Repeat the records word for word.

**Information provided:**
:::::

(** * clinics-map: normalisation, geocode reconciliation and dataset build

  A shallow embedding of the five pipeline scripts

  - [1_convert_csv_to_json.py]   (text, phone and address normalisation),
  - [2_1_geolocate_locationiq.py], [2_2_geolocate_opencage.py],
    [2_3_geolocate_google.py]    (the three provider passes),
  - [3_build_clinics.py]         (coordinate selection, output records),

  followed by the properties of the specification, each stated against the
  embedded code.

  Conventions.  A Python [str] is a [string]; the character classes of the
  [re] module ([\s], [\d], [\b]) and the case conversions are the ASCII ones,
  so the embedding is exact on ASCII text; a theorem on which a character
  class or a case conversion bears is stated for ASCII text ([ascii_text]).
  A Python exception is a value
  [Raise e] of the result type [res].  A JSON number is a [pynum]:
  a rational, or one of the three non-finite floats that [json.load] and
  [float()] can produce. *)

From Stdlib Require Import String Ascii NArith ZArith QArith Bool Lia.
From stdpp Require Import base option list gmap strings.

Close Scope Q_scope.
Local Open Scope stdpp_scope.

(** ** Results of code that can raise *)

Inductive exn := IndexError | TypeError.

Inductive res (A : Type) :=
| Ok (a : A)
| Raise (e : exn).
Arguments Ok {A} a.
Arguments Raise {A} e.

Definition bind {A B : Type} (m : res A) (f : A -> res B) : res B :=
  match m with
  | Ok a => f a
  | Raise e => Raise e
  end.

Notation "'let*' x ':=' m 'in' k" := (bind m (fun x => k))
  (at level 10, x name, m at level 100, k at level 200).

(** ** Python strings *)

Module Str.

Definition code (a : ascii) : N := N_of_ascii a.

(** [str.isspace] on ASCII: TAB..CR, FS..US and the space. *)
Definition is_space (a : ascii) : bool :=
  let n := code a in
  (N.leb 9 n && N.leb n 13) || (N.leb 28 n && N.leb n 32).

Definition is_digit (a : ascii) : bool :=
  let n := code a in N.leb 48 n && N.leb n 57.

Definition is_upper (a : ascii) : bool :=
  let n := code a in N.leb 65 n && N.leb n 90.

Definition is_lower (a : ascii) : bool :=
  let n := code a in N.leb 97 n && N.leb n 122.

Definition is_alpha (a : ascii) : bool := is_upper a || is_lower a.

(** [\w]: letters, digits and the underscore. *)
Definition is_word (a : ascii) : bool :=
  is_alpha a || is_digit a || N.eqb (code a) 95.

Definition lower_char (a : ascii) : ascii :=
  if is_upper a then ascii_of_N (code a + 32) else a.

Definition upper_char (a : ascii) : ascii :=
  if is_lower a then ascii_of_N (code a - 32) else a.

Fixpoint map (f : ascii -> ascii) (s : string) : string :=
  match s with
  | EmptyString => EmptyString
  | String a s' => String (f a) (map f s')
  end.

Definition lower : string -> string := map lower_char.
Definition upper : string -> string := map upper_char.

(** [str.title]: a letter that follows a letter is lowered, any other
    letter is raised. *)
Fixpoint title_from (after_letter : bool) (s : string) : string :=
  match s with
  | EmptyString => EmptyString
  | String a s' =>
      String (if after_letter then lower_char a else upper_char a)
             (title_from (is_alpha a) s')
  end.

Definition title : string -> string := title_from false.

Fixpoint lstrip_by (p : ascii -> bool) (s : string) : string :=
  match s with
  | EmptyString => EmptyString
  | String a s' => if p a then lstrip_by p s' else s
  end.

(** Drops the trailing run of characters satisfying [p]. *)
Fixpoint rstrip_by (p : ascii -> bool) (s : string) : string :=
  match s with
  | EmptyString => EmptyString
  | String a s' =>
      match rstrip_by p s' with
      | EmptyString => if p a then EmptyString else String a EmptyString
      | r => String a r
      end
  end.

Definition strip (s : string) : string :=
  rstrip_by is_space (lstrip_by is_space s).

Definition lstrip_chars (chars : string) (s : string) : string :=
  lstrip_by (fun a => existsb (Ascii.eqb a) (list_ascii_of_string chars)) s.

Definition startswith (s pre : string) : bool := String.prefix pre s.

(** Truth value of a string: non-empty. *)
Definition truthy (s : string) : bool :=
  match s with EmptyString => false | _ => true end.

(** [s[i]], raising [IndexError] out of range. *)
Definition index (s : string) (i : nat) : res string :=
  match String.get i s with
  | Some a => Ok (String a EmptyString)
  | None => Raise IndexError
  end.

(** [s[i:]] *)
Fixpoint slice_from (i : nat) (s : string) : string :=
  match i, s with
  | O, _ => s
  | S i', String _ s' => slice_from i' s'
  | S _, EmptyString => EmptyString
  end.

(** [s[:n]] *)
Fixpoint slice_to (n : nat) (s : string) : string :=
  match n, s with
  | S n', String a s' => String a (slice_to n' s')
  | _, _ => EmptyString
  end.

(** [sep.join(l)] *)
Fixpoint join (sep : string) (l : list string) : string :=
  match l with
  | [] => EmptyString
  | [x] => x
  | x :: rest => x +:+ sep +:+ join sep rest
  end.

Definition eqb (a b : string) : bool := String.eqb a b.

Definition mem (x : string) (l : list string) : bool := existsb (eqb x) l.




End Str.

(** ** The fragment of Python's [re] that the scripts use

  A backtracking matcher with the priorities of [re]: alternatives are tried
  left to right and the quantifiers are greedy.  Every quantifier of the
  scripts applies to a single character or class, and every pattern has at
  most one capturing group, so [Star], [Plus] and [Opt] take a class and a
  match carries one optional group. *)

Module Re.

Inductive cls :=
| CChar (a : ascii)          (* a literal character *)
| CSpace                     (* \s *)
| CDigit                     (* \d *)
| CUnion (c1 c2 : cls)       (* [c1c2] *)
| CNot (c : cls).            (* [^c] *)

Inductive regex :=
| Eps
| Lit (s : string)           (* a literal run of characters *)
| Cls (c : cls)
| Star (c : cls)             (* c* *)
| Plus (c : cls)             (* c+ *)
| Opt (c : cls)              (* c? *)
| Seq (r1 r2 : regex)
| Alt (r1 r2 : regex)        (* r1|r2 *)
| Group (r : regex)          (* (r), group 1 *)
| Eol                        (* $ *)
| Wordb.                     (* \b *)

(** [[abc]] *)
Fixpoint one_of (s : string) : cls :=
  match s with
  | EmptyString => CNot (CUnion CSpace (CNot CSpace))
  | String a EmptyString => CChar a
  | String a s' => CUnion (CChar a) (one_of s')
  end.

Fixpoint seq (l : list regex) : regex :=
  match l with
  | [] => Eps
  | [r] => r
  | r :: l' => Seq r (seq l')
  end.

:::::

**Task response:**
(** * clinics-map: normalisation, geocode reconciliation and dataset build

  A shallow embedding of the five pipeline scripts

  - [1_convert_csv_to_json.py]   (text, phone and address normalisation),
  - [2_1_geolocate_locationiq.py], [2_2_geolocate_opencage.py],
    [2_3_geolocate_google.py]    (the three provider passes),
  - [3_build_clinics.py]         (coordinate selection, output records),

  followed by the properties of the specification, each stated against the
  embedded code.

  Conventions.  A Python [str] is a [string]; the character classes of the
  [re] module ([\s], [\d], [\b]) and the case conversions are the ASCII ones,
  so the embedding is exact on ASCII text; a theorem on which a character
  class or a case conversion bears is stated for ASCII text ([ascii_text]).
  A Python exception is a value
  [Raise e] of the result type [res].  A JSON number is a [pynum]:
  a rational, or one of the three non-finite floats that [json.load] and
  [float()] can produce. *)

From Stdlib Require Import String Ascii NArith ZArith QArith Bool Lia.
From stdpp Require Import base option list gmap strings.

Close Scope Q_scope.
Local Open Scope stdpp_scope.

(** ** Results of code that can raise *)

Inductive exn := IndexError | TypeError.

Inductive res (A : Type) :=
| Ok (a : A)
| Raise (e : exn).
Arguments Ok {A} a.
Arguments Raise {A} e.

Definition bind {A B : Type} (m : res A) (f : A -> res B) : res B :=
  match m with
  | Ok a => f a
  | Raise e => Raise e
  end.

Notation "'let*' x ':=' m 'in' k" := (bind m (fun x => k))
  (at level 10, x name, m at level 100, k at level 200).

(** ** Python strings *)

Module Str.

Definition code (a : ascii) : N := N_of_ascii a.

(** [str.isspace] on ASCII: TAB..CR, FS..US and the space. *)
Definition is_space (a : ascii) : bool :=
  let n := code a in
  (N.leb 9 n && N.leb n 13) || (N.leb 28 n && N.leb n 32).

Definition is_digit (a : ascii) : bool :=
  let n := code a in N.leb 48 n && N.leb n 57.

Definition is_upper (a : ascii) : bool :=
  let n := code a in N.leb 65 n && N.leb n 90.

Definition is_lower (a : ascii) : bool :=
  let n := code a in N.leb 97 n && N.leb n 122.

Definition is_alpha (a : ascii) : bool := is_upper a || is_lower a.

(** [\w]: letters, digits and the underscore. *)
Definition is_word (a : ascii) : bool :=
  is_alpha a || is_digit a || N.eqb (code a) 95.

Definition lower_char (a : ascii) : ascii :=
  if is_upper a then ascii_of_N (code a + 32) else a.

Definition upper_char (a : ascii) : ascii :=
  if is_lower a then ascii_of_N (code a - 32) else a.

Fixpoint map (f : ascii -> ascii) (s : string) : string :=
  match s with
  | EmptyString => EmptyString
  | String a s' => String (f a) (map f s')
  end.

Definition lower : string -> string := map lower_char.
Definition upper : string -> string := map upper_char.

(** [str.title]: a letter that follows a letter is lowered, any other
    letter is raised. *)
Fixpoint title_from (after_letter : bool) (s : string) : string :=
  match s with
  | EmptyString => EmptyString
  | String a s' =>
      String (if after_letter then lower_char a else upper_char a)
             (title_from (is_alpha a) s')
  end.

Definition title : string -> string := title_from false.

Fixpoint lstrip_by (p : ascii -> bool) (s : string) : string :=
  match s with
  | EmptyString => EmptyString
  | String a s' => if p a then lstrip_by p s' else s
  end.

(** Drops the trailing run of characters satisfying [p]. *)
Fixpoint rstrip_by (p : ascii -> bool) (s : string) : string :=
  match s with
  | EmptyString => EmptyString
  | String a s' =>
      match rstrip_by p s' with
      | EmptyString => if p a then EmptyString else String a EmptyString
      | r => String a r
      end
  end.

Definition strip (s : string) : string :=
  rstrip_by is_space (lstrip_by is_space s).

Definition lstrip_chars (chars : string) (s : string) : string :=
  lstrip_by (fun a => existsb (Ascii.eqb a) (list_ascii_of_string chars)) s.

Definition startswith (s pre : string) : bool := String.prefix pre s.

(** Truth value of a string: non-empty. *)
Definition truthy (s : string) : bool :=
  match s with EmptyString => false | _ => true end.

(** [s[i]], raising [IndexError] out of range. *)
Definition index (s : string) (i : nat) : res string :=
  match String.get i s with
  | Some a => Ok (String a EmptyString)
  | None => Raise IndexError
  end.

(** [s[i:]] *)
Fixpoint slice_from (i : nat) (s : string) : string :=
  match i, s with
  | O, _ => s
  | S i', String _ s' => slice_from i' s'
  | S _, EmptyString => EmptyString
  end.

(** [s[:n]] *)
Fixpoint slice_to (n : nat) (s : string) : string :=
  match n, s with
  | S n', String a s' => String a (slice_to n' s')
  | _, _ => EmptyString
  end.

(** [sep.join(l)] *)
Fixpoint join (sep : string) (l : list string) : string :=
  match l with
  | [] => EmptyString
  | [x] => x
  | x :: rest => x +:+ sep +:+ join sep rest
  end.

Definition eqb (a b : string) : bool := String.eqb a b.

Definition mem (x : string) (l : list string) : bool := existsb (eqb x) l.




End Str.

(** ** The fragment of Python's [re] that the scripts use

  A backtracking matcher with the priorities of [re]: alternatives are tried
  left to right and the quantifiers are greedy.  Every quantifier of the
  scripts applies to a single character or class, and every pattern has at
  most one capturing group, so [Star], [Plus] and [Opt] take a class and a
  match carries one optional group. *)

Module Re.

Inductive cls :=
| CChar (a : ascii)          (* a literal character *)
| CSpace                     (* \s *)
| CDigit                     (* \d *)
| CUnion (c1 c2 : cls)       (* [c1c2] *)
| CNot (c : cls).            (* [^c] *)

Inductive regex :=
| Eps
| Lit (s : string)           (* a literal run of characters *)
| Cls (c : cls)
| Star (c : cls)             (* c* *)
| Plus (c : cls)             (* c+ *)
| Opt (c : cls)              (* c? *)
| Seq (r1 r2 : regex)
| Alt (r1 r2 : regex)        (* r1|r2 *)
| Group (r : regex)          (* (r), group 1 *)
| Eol                        (* $ *)
| Wordb.                     (* \b *)

(** [[abc]] *)
Fixpoint one_of (s : string) : cls :=
  match s with
  | EmptyString => CNot (CUnion CSpace (CNot CSpace))
  | String a EmptyString => CChar a
  | String a s' => CUnion (CChar a) (one_of s')
  end.

Fixpoint seq (l : list regex) : regex :=
  match l with
  | [] => Eps
  | [r] => r
  | r :: l' => Seq r (seq l')
  end.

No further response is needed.